The process by which a person writes their will is strictly defined, to prevent mistakes and oversights that cannot be corrected after the testator’s death. As such, a will is generally presumed to be valid as long as it has been executed correctly. To challenge a valid will, you must rely on specific legal grounds and provide sufficient evidence to prove them.

While this can be complicated, there is scope to challenge a loved one’s will if you believe they did not have capacity to make it, it was subject to fraud, the undue influence of another beneficiary, or other irregularities. Similarly, if someone has crossed a legal line in trying to mislead a testator, influence a will or alter its contents, contesting the will can rectify this and restore peace of mind to the family and friends of the deceased.

Here, JMW’s contentious probate experts outline the grounds for legally contesting a will. The process of contesting the will can be complex and emotional, so it’s best to have an experienced contentious probate solicitor guide you and support you through the process.

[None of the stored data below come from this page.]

(** * zendesk_macro: the macro resource of the Zendesk Terraform provider

    A shallow embedding of [zendesk/resource_zendesk_macro.go]: the schema
    table, the two mapping functions [marshalMacro] / [unmarshalMacro] and the
    four lifecycle functions [createMacro], [readMacro], [updateMacro] and
    [deleteMacro], together with the two pieces of the Go standard library the
    identifier handling rests on ([strconv.ParseInt] and the [%d] verb of
    [fmt.Sprintf]). *)

From Stdlib Require Import ZArith Lia Ascii String List.
From stdpp Require Import base option gmap strings.
Import ListNotations.

Local Open Scope Z_scope.

(** ** Outcomes of Go code

    A Go function either returns or panics (a failed type assertion [v.(T)]
    is a run-time panic); a function of result type [(T, error)] that returns
    gives a value or an error. *)

Inductive exec (A : Type) : Type :=
| Returns (a : A)
| Panics.
Arguments Returns {A} a.
Arguments Panics {A}.

Definition exec_bind {A B : Type} (x : exec A) (k : A -> exec B) : exec B :=
  match x with
  | Returns a => k a
  | Panics => Panics
  end.

Notation "'do' x <- e ; k" := (exec_bind e (fun x => k))
  (at level 10, x name, e at level 100, k at level 200).

(** ** strconv and fmt *)

Module strconv.

(** [strconv.ErrSyntax] and [strconv.ErrRange]. *)
Inductive numErr : Type := ErrSyntax | ErrRange.

Definition maxUint64 : Z := 2 ^ 64 - 1.

Definition byte_of (c : ascii) : Z := Z.of_N (N_of_ascii c).
Definition char_of (b : Z) : ascii := ascii_of_N (Z.to_N b).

To speak to JMW’s expert lawyers and receive advice tailored to your individual circumstances, call us on 0345 872 6666 or fill in our online enquiry form and we will call you back at your convenience.

Lack of valid execution

There are many legal requirements that must be met under the Wills Act 1837 for the document to be valid. These are designed to prove that a will was prepared according to the wishes of the testator and that no outside influences affected its contents.

To be considered valid, a will must be signed in the presence of at least two witnesses, by a testator with clear intentions to give effect to the will. These should be independent witnesses who do not benefit from the estate, and who are not married to beneficiaries. They must sign in the testator's presence to show that the testator signed the document.

This can be complicated and lead to errors. Failure to execute a will properly can be grounds to issue a legal challenge. Often called a lack of due execution, this is a more common problem in wills prepared without the oversight of a qualified solicitor. While it is possible to prepare a legally sound will on your own behalf, it’s easy to overlook or misunderstand the regulations around how it must be executed and thereby invalidate the will if you do not have input from a legal expert.

In some cases, it will be clear that the will has not been created according to legal regulations - for example, if witness signatures are missing. In other cases, witness statements may prove that the will was not prepared legally if, for example, the testator did not sign in the presence of the witnesses.

Lack of testamentary capacity

In some cases, a will may have been created in a way that is legally sound and valid, but if the testator did not have sufficient mental capacity to make or understand their decisions, the will may still be deemed invalid. When giving instructions for a will, it is a legal requirement that the testator must be of sound mind and understand the extent of their estate. They must also be clearly aware of whom they are choosing to include or exclude in the will.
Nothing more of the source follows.